Sky News can reveal the charity founded by the Australia Palestine Advocacy Network president Nasser Mashni is sending money to a Gaza-based health organisation that is accused of being affiliated with the Popular Front for the Liberation of Palestine terror group, known as the PFLP.
The PFLP, responsible for hijacking planes, assassinations and suicide bombings, is a designated terrorist organisation in the United States, the European Union and Canada, while Australia has the group on its consolidated list of organisations subject to financial sanctions.
NGO Monitor says the links between the PFLP and the aid organisation, the Union of Health Work Committees (UHWC), are so extensive that any funding supporting it is in violation of international terror financing laws and incompatible with human rights principles.
Israeli officials believe the UHWC is a front for the PFLP and declared it an illegal organisation in early 2020.
Mr Mashni is a founding and current board member of registered Australian charity “Olive Kids”, which claims to support Palestinian children and orphans.
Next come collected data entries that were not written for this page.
(** *** The sort and the cut *)

Lemma insert_sorted_perm {A} (cmp : A -> A -> Z) (x : A) (l : list A) :
  Permutation (insert_sorted cmp x l) (x :: l).
Proof.
  induction l as [|y l IH]; simpl; [done|].
  destruct (cmp y x <=? 0)%Z; [|done].
  rewrite IH. apply perm_swap.
Qed.

Lemma sort_perm {A} (cmp : A -> A -> Z) (l : list A) : Permutation (sort cmp l) l.
Proof.
  unfold sort. assert (forall acc,
    Permutation (fold_left (fun acc y => insert_sorted cmp y acc) l acc) (acc ++ l)) as H.
  { induction l as [|y l IH]; intros acc; simpl; [by rewrite app_nil_r|].
    rewrite IH, insert_sorted_perm. simpl. apply Permutation_middle. }
  apply (H []).
Qed.

Lemma insert_newer_first (x : string * Z) (l : list (string * Z)) :
  StronglySorted newer_first l ->
  StronglySorted newer_first (insert_sorted (fun a b => (snd b - snd a)%Z) x l).
Proof.
  induction 1 as [|y l Hl IH Hy]; simpl; [repeat constructor|].
  destruct (snd x - snd y <=? 0)%Z eqn:Hcmp.
  - apply Z.leb_le in Hcmp. constructor; [done|].
    apply List.Forall_forall. intros z Hz%In_insert_sorted.
    destruct Hz as [-> |Hz]; [unfold newer_first; lia|].
    by apply (proj1 (List.Forall_forall _ _) Hy).
  - apply Z.leb_gt in Hcmp. constructor; [by constructor|].
    constructor; [unfold newer_first; lia|].
    apply List.Forall_forall. intros z Hz.
    pose proof (proj1 (List.Forall_forall _ _) Hy z Hz) as Hzy.
    unfold newer_first in *. lia.
Qed.

(** [sorted.sort((a, b) => b.t - a.t)] lists the files newest first. *)
Lemma sort_newer_first (stats : list (string * Z)) :
  StronglySorted newer_first (sort (fun a b => (snd b - snd a)%Z) stats).
Proof.
  unfold sort. assert (forall acc, StronglySorted newer_first acc ->
    StronglySorted newer_first
      (fold_left (fun acc y => insert_sorted (fun a b => (snd b - snd a)%Z) y acc) stats acc)) as H.
  { induction stats as [|y l IH]; intros acc Hacc; simpl; [done|].
    by apply IH, insert_newer_first. }
  apply H. constructor.
Qed.

Lemma sorted_app_order {A} (R : A -> A -> Prop) (l1 l2 : list A) (x y : A) :
  StronglySorted R (l1 ++ l2) -> In x l1 -> In y l2 -> R x y.
Proof.
  induction l1 as [|z l1 IH]; simpl; [done|].
  intros Hs [-> |Hx] Hy; apply StronglySorted_inv in Hs as [Hs Hz].
  - apply (proj1 (List.Forall_forall _ _) Hz). apply in_or_app. by right.
  - by apply IH.
Qed.

(** What [rotateSessions] unlinks is no newer than any of the three
    files it keeps, and it unlinks only when it keeps three. *)
Lemma kept_are_newest (stats : list (string * Z)) (kept doomed : string * Z) :
  let sorted := sort (fun a b => (snd b - snd a)%Z) stats in
  In doomed (skipn 3 sorted) ->
  length (firstn 3 sorted) = 3 /\
  (In kept (firstn 3 sorted) -> (snd doomed <= snd kept)%Z).
Proof.
  intros sorted Hd. split.
  - apply firstn_length_le.
    destruct (le_lt_dec 3 (length sorted)) as [|Hlt]; [done|].
    rewrite skipn_all2 in Hd by lia. done.
  - intros Hk.
    apply (sorted_app_order newer_first (firstn 3 sorted) (skipn 3 sorted) kept doomed);
      [|done..].
    rewrite firstn_skipn. apply sort_newer_first.
Qed.

(** The sort and the cut themselves do what is meant, on files that
    lie in [/tmp] itself: the three newest are kept. *)
Example five_in_tmp_three_stay :
  rotateSessions five_in_tmp
  = (Ok ["e.json"; "d.json"; "c.json"],
     list_to_map
       [ ("/tmp", Dir 6000%Z);
         ("/tmp/c.json", File 3000%Z);
         ("/tmp/e.json", File 5000%Z);
         ("/tmp/d.json", File 4000%Z);
         ("/tmp/notes.txt", File 500%Z) ]).
Proof. vm_compute. reflexivity. Qed.

(** * Further properties *)

(** ** Paths *)

Lemma append_empty_r (s : string) : s +:+ EmptyString = s.
Proof. induction s as [|c s IH]; [done|]. simpl. by rewrite IH. Qed.

Lemma append_cancel_l (p a b : string) : p +:+ a = p +:+ b -> a = b.
Proof. induction p as [|c p IH]; [done|]. simpl. intros [= H]. by apply IH. Qed.

Lemma includes_slash_cons (c : ascii) (s : string) :
  Str.includes "/" (String c s) = Path.is_slash c || Str.includes "/" s.
Proof.
  cbn [Str.includes Str.startsWith]. unfold Path.is_slash.
  destruct (ascii_dec "/" c) as [<-|Hc]; [done|].
  destruct (Ascii.eqb_spec c "/") as [->|_]; done.
Qed.

Lemma includes_slash_append (a b : string) :
  Str.includes "/" (a +:+ b) = Str.includes "/" a || Str.includes "/" b.
Proof.
  induction a as [|c a IH]; [done|].
  change (String c a +:+ b) with (String c (a +:+ b)).
  by rewrite !includes_slash_cons, IH, orb_assoc.
Qed.

Lemma split_not_nil (path : string) : Path.split path <> [].
Proof.
  induction path as [|c path IH]; [done|]. simpl.
  destruct (Path.is_slash c); [done|]. by destruct (Path.split path).
Qed.

Lemma split_plain (segment : string) :
  Str.includes "/" segment = false -> Path.split segment = [segment].
Proof.
  induction segment as [|c s IH]; [done|].
  rewrite includes_slash_cons. intros [Hc Hs]%orb_false_elim.
  simpl. by rewrite Hc, (IH Hs).
Qed.

Lemma split_append (a b : string) :
  Path.split (a +:+ "/" +:+ b) = Path.split a ++ Path.split b.
Proof.
  induction a as [|c a IH]; [done|].
  change (String c a +:+ "/" +:+ b) with (String c (a +:+ "/" +:+ b)).
  cbn [Path.split]. rewrite IH.
  destruct (Path.is_slash c); [done|].
  pose proof (split_not_nil a). by destruct (Path.split a).
Qed.

Lemma step_file_name (allowAboveRoot : bool) (res : list string) (segment : string) :
  file_name segment -> Path.step allowAboveRoot res segment = segment :: res.
Proof.
  intros (H1 & H2 & H3 & _). unfold Path.step.
  rewrite bool_decide_eq_false_2 by tauto. by rewrite bool_decide_eq_false_2.
Qed.

Lemma join_snoc (parts : list string) (segment : string) :
  Str.join "/" (parts ++ [segment])
  = match parts with
    | [] => segment
    | _ => Str.join "/" parts +:+ "/" +:+ segment
    end.
Proof.
  induction parts as [|p parts IH]; [done|].
  destruct parts as [|q parts]; [done|].
  change ((p :: q :: parts) ++ [segment]) with (p :: ((q :: parts) ++ [segment])).
  cbn [Str.join app] in *. rewrite IH. by rewrite !append_assoc.
Qed.

Lemma endsWith_slash_append (a b : string) :
  b <> EmptyString -> Str.endsWith "/" (a +:+ b) = Str.endsWith "/" b.
Proof.
  intros Hb. induction a as [|c a IH]; [done|].
  change (String c a +:+ b) with (String c (a +:+ b)). cbn [Str.endsWith].
  destruct (string_dec (String c (a +:+ b)) "/") as [E|_]; [|done].
  injection E as _ E. destruct a; [|done]. by destruct b.
Qed.

Lemma endsWith_slash_plain (s : string) :
  Str.includes "/" s = false -> Str.endsWith "/" s = false.
Proof.
  induction s as [|c s IH]; [done|].
  rewrite includes_slash_cons. intros [Hc Hs]%orb_false_elim.
  cbn [Str.endsWith]. destruct (string_dec (String c s) "/") as [[= -> _]|_]; [done|].
  by apply IH.
Qed.

Lemma startsWith_slash_plain (s : string) :
  Str.includes "/" s = false -> Str.startsWith "/" s = false.
Proof. destruct s; [done|]. cbn [Str.includes]. by intros [? _]%orb_false_elim. Qed.

Lemma append_not_empty_r (a b : string) : b <> EmptyString -> a +:+ b <> EmptyString.
Proof. intros Hb. destruct a; [done|]. done. Qed.

(** [path.join] of a directory and a file name: the directory
    normalized, and the name after it. *)
Lemma join_file (dir segment : string) :
  file_name segment -> Path.join [dir; segment] = in_directory dir +:+ segment.
Proof.
  intros Hfile. pose proof Hfile as (Hne & _ & _ & Hplain).
  unfold Path.join. cbn [List.filter].
  replace (String.eqb segment EmptyString) with false by (by destruct segment).
  cbn [negb]. destruct dir as [|c dir].
  - cbn [String.eqb negb Str.join]. unfold Path.normalize.
    rewrite bool_decide_eq_false_2 by done.
    rewrite (startsWith_slash_plain _ Hplain), (endsWith_slash_plain _ Hplain).
    unfold Path.normalizeString. rewrite (split_plain _ Hplain).
    cbn [fold_left negb]. rewrite (step_file_name _ _ _ Hfile). cbn [rev app Str.join].
    rewrite bool_decide_eq_false_2 by done.
    by rewrite append_empty_r.
  - cbn [String.eqb negb]. change (Str.join "/" [String c dir; segment])
      with (String c dir +:+ "/" +:+ segment).
    unfold Path.normalize, in_directory.
    rewrite bool_decide_eq_false_2 by done.
    change (Str.startsWith "/" (String c dir +:+ "/" +:+ segment))
      with (Str.startsWith "/" (String c dir)).
    set (isAbsolute := Str.startsWith "/" (String c dir)).
    rewrite <- append_assoc, endsWith_slash_append by done.
    rewrite (endsWith_slash_plain _ Hplain). rewrite append_assoc.
    unfold Path.normalizeString. rewrite split_append, (split_plain _ Hplain).
    rewrite fold_left_app. cbn [fold_left].
    set (res := fold_left _ (Path.split (String c dir)) []).
    rewrite (step_file_name _ _ _ Hfile). cbn [rev]. rewrite join_snoc.
    assert (forall l : list string, rev l = [] -> l = []) as Hrev.
    { intros l H. apply (f_equal (@rev string)) in H. by rewrite rev_involutive in H. }
    destruct res as [|r res'] eqn:Hres.
    + cbn [rev]. rewrite bool_decide_eq_false_2 by done.
      by rewrite !append_empty_r.
    + destruct (rev (r :: res')) as [|r0 rest] eqn:Hr; [by apply Hrev in Hr|].
      rewrite bool_decide_eq_false_2.
      * by rewrite append_empty_r, !append_assoc.
      * rewrite <- append_assoc. by apply append_not_empty_r.
Qed.

(** For a directory written the normal way that is the directory and
    a slash. *)
Lemma in_directory_normal (dir : string) :
  normal_directory dir -> in_directory dir = dir +:+ "/".
Proof.
  intros (Hnorm & Hdot & Hend). unfold in_directory. unfold Path.normalize in Hnorm.
  case_bool_decide as Hempty; [by subst dir|].
  rewrite Hend in Hnorm. unfold Path.normalizeString in Hnorm.
  set (isAbsolute := Str.startsWith "/" dir) in *.
  set (res := fold_left _ (Path.split dir) []) in *.
  case_bool_decide as Hres.
  - destruct isAbsolute; [|done]. subst dir. done.
  - destruct res as [|r res'] eqn:Hr; [done|].
    rewrite append_empty_r in Hnorm. rewrite <- append_assoc. by rewrite Hnorm.
Qed.

Lemma file_name_json (name : string) :
  Str.includes "/" name = false -> file_name (name +:+ ".json").
Proof.
  intros Hplain.
  assert (5 <= String.length (name +:+ ".json")) as Hlen
    by (rewrite length_append; simpl; lia).
  repeat split.
  - intros E. rewrite E in Hlen. simpl in Hlen. lia.
  - intros E. rewrite E in Hlen. simpl in Hlen. lia.
  - intros E. rewrite E in Hlen. simpl in Hlen. lia.
  - by rewrite includes_slash_append, Hplain.
Qed.

(** For a session id without a slash and a directory written the
    normal way, [path.join(baseDir, `${sessionId}.json`)] is the
    concatenation [getSessionPath], and likewise the path of the API
    map. *)
Lemma getSessionPath_is_join (baseDir sessionId : string) :
  normal_directory baseDir -> Str.includes "/" sessionId = false ->
  Path.join [baseDir; sessionId +:+ ".json"] = Login.getSessionPath baseDir sessionId.
Proof.
  intros Hdir Hid. rewrite join_file by (by apply file_name_json).
  rewrite (in_directory_normal _ Hdir). unfold Login.getSessionPath.
  by rewrite !append_assoc.
Qed.

Lemma api_map_path_plain (outDir sessionId : string) :
  normal_directory outDir -> Str.includes "/" sessionId = false ->
  DiscoverApi.api_map_path outDir sessionId
  = outDir +:+ "/pwc_api_map_" +:+ sessionId +:+ ".json".
Proof.
  intros Hdir Hid. unfold DiscoverApi.api_map_path.
  rewrite <- append_assoc.
  rewrite join_file.
  - rewrite (in_directory_normal _ Hdir). by rewrite !append_assoc.
  - apply file_name_json. by rewrite includes_slash_append, Hid.
Qed.

Lemma both_tmp_directories_are_normal :
  normal_directory "/tmp/pwc" /\ normal_directory "/home/runner/app/tmp/pwc".
Proof. by vm_compute. Qed.

(** ** The endpoint map, group by group *)

Lemma classify_entries (g : Group) (c : Collector) (info : EndpointInfo) (k : string) :
  entries g (apiMap (classify c info)) !! k
  = later (goes_to g k) (entries g (apiMap c) !! k) info.
Proof.
  unfold classify, later, goes_to, key_of, group_of.
  destruct (is_export _); [|destruct (is_candidate _); [|destruct (is_document _)]];
    destruct g; cbn -[export_key];
    rewrite ?lookup_insert, ?lookup_empty; try done;
    case_decide; rewrite ?bool_decide_eq_true_2, ?bool_decide_eq_false_2 by done; try done.
Qed.

Lemma with_requests_entries (g : Group) (c : Collector) (set : list string) :
  entries g (apiMap (with_requests c set)) = entries g (apiMap c).
Proof. by destruct g. Qed.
One of the four partners it sends funds to is the UHWC, a non-government organisation that says it “provides health services in Gaza with focus on women and children”.
“Olive Kids collaborates with UHWC to facilitate annual Australian medical missions to operate Al Awda (hospital),” its website states.
Olive Kids specifies, in its 2020-21 annual report, that as part of their emergency appeal for Gaza, $30,000 was sent for urgent medical supplies and consumables for the UHWC Medical Centre and the Al-Awda Hospital.
Another $15,000 was given for fuel for generators for UHWC for critical energy shortages.
Olive Kids has been working with UHWC since at least 2014, according to its annual reports.
Its 2016 report said that “in collaboration with the Union of Health Work Committees (UHWC) Olive Kids facilitated an Australian medical mission to Al-Awda Hospital in Gaza.”
A January 2020 report by the Israel-based NGO Monitor, which has been set up to assess non-governmental organisations claiming to advance human rights, identifies extensive ties between UHWC and the PFLP terror group.
Washington Institute fellow, Matthew Levitt, who is also the director of its counterterrorism and intelligence program, wrote a report in 2021 examining the evidence against NGOs like UHWC providing funding to the PFLP.
“According to the Israeli indictment of Tisir Abu Sharbak, one of the four UHWC employees arrested in May 2021, the NGOs in question employed a variety of money laundering schemes to obfuscate their role as PFLP fronts,” he wrote.